We studied a total of 18 patients with severe HAPE from January 1, 2012 to December 31, 2021. Demographic and clinical data, laboratory data, including ultrasound scans of the lower extremities and cardiac ultrasound, and computed tomographic pulmonary angiography (CTPA) variables were obtained, and comparisons were made between groups with and without VTE.
Of the 18 patients hospitalized with severe HAPE (age 43 (range, 34-54) years, 14 [77.8%] men), 7 patients developed VTE (38.9%), including 5 with deep vein thrombosis (DVT) and pulmonary embolism (PE), 2 of whom had DVT only. Eighteen patients are all firstly rapid ascent to high altitudes which the mean altitude was 3700 m (3656-4050 m). Compared with patients who did not have VTE, patients with VTE had a longer time in hospital (13 [11, 19] versus 9 [7, 12]; P = 0.027), respiratory failure (6 [85.7%] versus 2 [18.2%]; P = 0.013), the shortened APTT (21.50 [19.00, 27.50] versus 26.30 [24.80, 30.10]; P = 0.044) and the higher level of D-dimer (7.81 [4.62, 9.60] versus 2.90 [1.75, 3.37]; P = 0.003). The proportion of thromboprophylaxis is too low in our cohort which 2 of 18 (11.1%) patients were given VTE prophylaxis. There was no statistically significant difference between the VTE and non-VTE groups (0 [0.0%] versus 2 [18.2%]; P = 0.497).
The prevalence of VTE is high in hospitalized patients with severe high altitude pulmonary edema (HAPE). Prophylaxis for venous thromboembolism may be protective in severe HAPE patients after admission. Our data seem to suggest that VTE is probably an additional prognostic factors in patients with severe HAPE.

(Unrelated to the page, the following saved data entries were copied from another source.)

(* ===================================================================== *)
(** ** The registry: bind, unbind, lookup *)

Lemma binding_get_push_same key o bs :
  binding_get key (binding_push key o bs)
  = Some (match binding_get key bs with Some os => os | None => [] end ++ [o]).
Proof.
  induction bs as [|[k os] bs IH]; simpl.
  - now rewrite String.eqb_refl.
  - destruct (String.eqb key k) eqn:E; simpl; rewrite E; auto.
Qed.

Lemma binding_get_delete_same key bs :
  binding_get key (binding_delete key bs) = None.
Proof.
  induction bs as [|[k os] bs IH]; simpl; [reflexivity|].
  destruct (String.eqb key k) eqn:E; simpl; [exact IH | now rewrite E].
Qed.

Lemma binding_get_delete_other key k bs :
  String.eqb key k = false ->
  binding_get key (binding_delete k bs) = binding_get key bs.
Proof.
  intros Hne. induction bs as [|[k' os] bs IH]; simpl; [reflexivity|].
  destruct (String.eqb k k') eqn:E; simpl.
  - apply String.eqb_eq in E. subst k'. now rewrite Hne.
  - destruct (String.eqb key k'); auto.
Qed.

Lemma binding_key_resolved ref ctx s p :
  modelPath (modelOptions s) ref ctx = Ret (RPath p) ->
  binding_key ref ctx s = (Ret (path_toString p), s).
Proof.
  intros H. unfold binding_key. now rewrite (with_path_resolved _ _ _ _ _ H).
Qed.

(** X1. A bind appends the observer ([obj], or the reference itself when
    [obj] is omitted) to the observers registered under the canonical string
    of the path, after the ones that were there: a lookup through any
    reference with the same canonical string now returns the old list
    followed by the new observer.  The other entries of the registry, the
    model and the log are untouched. *)
Theorem bind_appends_observer s ref ctx obj ref' ctx' p p' :
  modelPath (modelOptions s) ref ctx = Ret (RPath p) ->
  modelPath (modelOptions s) ref' ctx' = Ret (RPath p') ->
  path_toString p' = path_toString p ->
  exists s',
    modelBind ref obj ctx s = (Ret tt, s')
    /\ modelGetBound ref' ctx' s'
       = (Ret (Some (match binding_get (path_toString p) (modelBinding s) with
                     | Some os => os
                     | None => []
                     end ++ [match obj with Some o => o | None => ObsRef ref end])),
          s')
    /\ (forall key, key <> path_toString p ->
                    binding_get key (modelBinding s') = binding_get key (modelBinding s))
    /\ model s' = model s
    /\ log s' = log s.
Proof.
  intros Hr Hr' Hk.
  eexists. split.
  - unfold modelBind, bind. rewrite (binding_key_resolved _ _ _ _ Hr). reflexivity.
  - split; [|split; [|split; reflexivity]].
    + unfold modelGetBound, bind.
      rewrite (binding_key_resolved ref' ctx' _ p') by exact Hr'.
      cbn [modelBinding set_binding]. rewrite Hk.
      now rewrite binding_get_push_same.
    + intros key Hne. cbn [modelBinding set_binding].
      apply binding_get_push_other. now apply String.eqb_neq.
Qed.

Lemma bind_appends_observer_witness :
  exists s',
    modelBind (RStr "/user/3") (Some (ObsFun 2)) RUndef bound_a = (Ret tt, s')
    /\ modelGetBound (RArr [SStr "user"; SNum 3]) RUndef s'
       = (Ret (Some (match binding_get (path_toString [SStr "user"; SStr "3"])
                             (modelBinding bound_a) with
                     | Some os => os
                     | None => []
                     end ++ [match Some (ObsFun 2) with
                             | Some o => o
                             | None => ObsRef (RStr "/user/3")
                             end])), s')
    /\ (forall key, key <> path_toString [SStr "user"; SStr "3"] ->
                    binding_get key (modelBinding s') = binding_get key (modelBinding bound_a))
    /\ model s' = model bound_a
    /\ log s' = log bound_a.
Proof.
  apply (bind_appends_observer bound_a (RStr "/user/3") RUndef (Some (ObsFun 2))
           (RArr [SStr "user"; SNum 3]) RUndef
           [SStr "user"; SStr "3"] [SStr "user"; SNum 3]); reflexivity.
Defined.

(** X2. An unbind removes the whole entry registered under the canonical
    string of the path: a lookup through any reference with that canonical
    string finds nothing afterwards, however many observers were bound.
    The other entries, the model and the log are untouched. *)
Theorem unbind_removes_entry s ref ctx ref' ctx' p p' :
  modelPath (modelOptions s) ref ctx = Ret (RPath p) ->
  modelPath (modelOptions s) ref' ctx' = Ret (RPath p') ->
  path_toString p' = path_toString p ->
  exists s',
    modelUnbind ref ctx s = (Ret tt, s')
    /\ modelGetBound ref' ctx' s' = (Ret None, s')
    /\ (forall key, key <> path_toString p ->
                    binding_get key (modelBinding s') = binding_get key (modelBinding s))
    /\ model s' = model s
    /\ log s' = log s.
Proof.
  intros Hr Hr' Hk.
  eexists. split.
  - unfold modelUnbind, bind. rewrite (binding_key_resolved _ _ _ _ Hr). reflexivity.
  - split; [|split; [|split; reflexivity]].
    + unfold modelGetBound, bind.
      rewrite (binding_key_resolved ref' ctx' _ p') by exact Hr'.
      cbn [modelBinding set_binding]. rewrite Hk.
      now rewrite binding_get_delete_same.
    + intros key Hne. cbn [modelBinding set_binding].
      apply binding_get_delete_other. now apply String.eqb_neq.
Qed.

Lemma unbind_removes_entry_witness :
  exists s',
    modelUnbind (RStr "/a") RUndef bound_a_ab = (Ret tt, s')
    /\ modelGetBound (RArr [SStr "a"]) RUndef s' = (Ret None, s')
    /\ (forall key, key <> path_toString [SStr "a"] ->
                    binding_get key (modelBinding s')
                    = binding_get key (modelBinding bound_a_ab))
    /\ model s' = model bound_a_ab
    /\ log s' = log bound_a_ab.
Proof.
  apply (unbind_removes_entry bound_a_ab (RStr "/a") RUndef (RArr [SStr "a"]) RUndef
           [SStr "a"] [SStr "a"]); reflexivity.
Defined.

(** X3. After an unbind of [p], a dispatch along any path (through
    containers) delivers nothing for a prefix whose canonical string is that
    of [p], whoever was bound there, and delivers for every other prefix
    what it delivered before. *)
Theorem unbind_silences_prefix s ref ctx p q ctx' src :
  modelPath (modelOptions s) ref ctx = Ret (RPath p) ->
  q <> [] ->
  in_containers (model s) (keys q) = true ->
  let s' := exec (modelUnbind ref ctx) s in
  modelTrigger (RPath q) ctx' src s'
  = (Ret tt,
     add_log (flat_map
                (fun i =>
                   if String.eqb (path_toString (firstn (S i) q)) (path_toString p)
                   then [] else deliveries_at s src q i)
                (seq 0 (List.length q))) s').
Proof.
  intros Hr Hne Hin s'.
  assert (Hs' : s' = set_binding (binding_delete (path_toString p) (modelBinding s)) s).
  { unfold s', exec, modelUnbind, bind.
    now rewrite (binding_key_resolved _ _ _ _ Hr). }
  clearbody s'. subst s'.
  rewrite modelTrigger_in_containers by assumption.
  f_equal. f_equal. unfold dispatch. apply flat_map_ext. intros i.
  unfold deliveries_at. cbn [modelBinding model set_binding].
  destruct (String.eqb (path_toString (firstn (S i) q)) (path_toString p)) eqn:E.
  - apply String.eqb_eq in E. rewrite E. now rewrite binding_get_delete_same.
  - now rewrite binding_get_delete_other.
Qed.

为了研究重度高原肺水肿(HAPE)住院患者的静脉血栓栓塞症(VTE),我们在高原地区的一个大型转诊和治疗中心进行了一项单中心回顾性研究,以评估其临床特征、预后及潜在的血栓预防策略。
我们研究了2012年1月1日至2021年12月31日期间共18例重度HAPE患者。获取了人口统计学和临床数据、实验室数据,包括下肢超声扫描和心脏超声,以及计算机断层肺动脉造影(CTPA)变量,并对有VTE和无VTE的两组患者进行了比较。
18例重度HAPE住院患者(年龄43岁(范围34 - 54岁),14例[77.8%]为男性)中,7例发生VTE(38.9%),其中5例有深静脉血栓形成(DVT)和肺栓塞(PE),2例仅有DVT。18例患者均为首次快速 ascent 到平均海拔3700米(3656 - 4050米)的高海拔地区。与未发生VTE的患者相比,发生VTE的患者住院时间更长(13天[11, 19天] vs 9天[7, 12天];P = 0.027)、呼吸衰竭发生率更高(6例[85.7%] vs 2例[18.2%];P = 0.013)、活化部分凝血活酶时间(APTT)缩短(21.50秒[19.00, 27.50秒] vs 26.30秒[24.80, 30.10秒];P = 0.044)以及D - 二聚体水平更高(7.81[4.62, 9.60] vs 2.90[1.75, 3.37];P = 0.003)。我们的队列中血栓预防的比例过低,18例患者中有2例(11.1%)接受了VTE预防。VTE组和非VTE组之间无统计学显著差异(0例[0.0%] vs 2例[18.2%];P = 0.497)。
重度高原肺水肿(HAPE)住院患者中VTE的患病率较高。入院后对重度HAPE患者进行静脉血栓栓塞预防可能具有保护作用。我们的数据似乎表明VTE可能是重度HAPE患者的一个额外预后因素。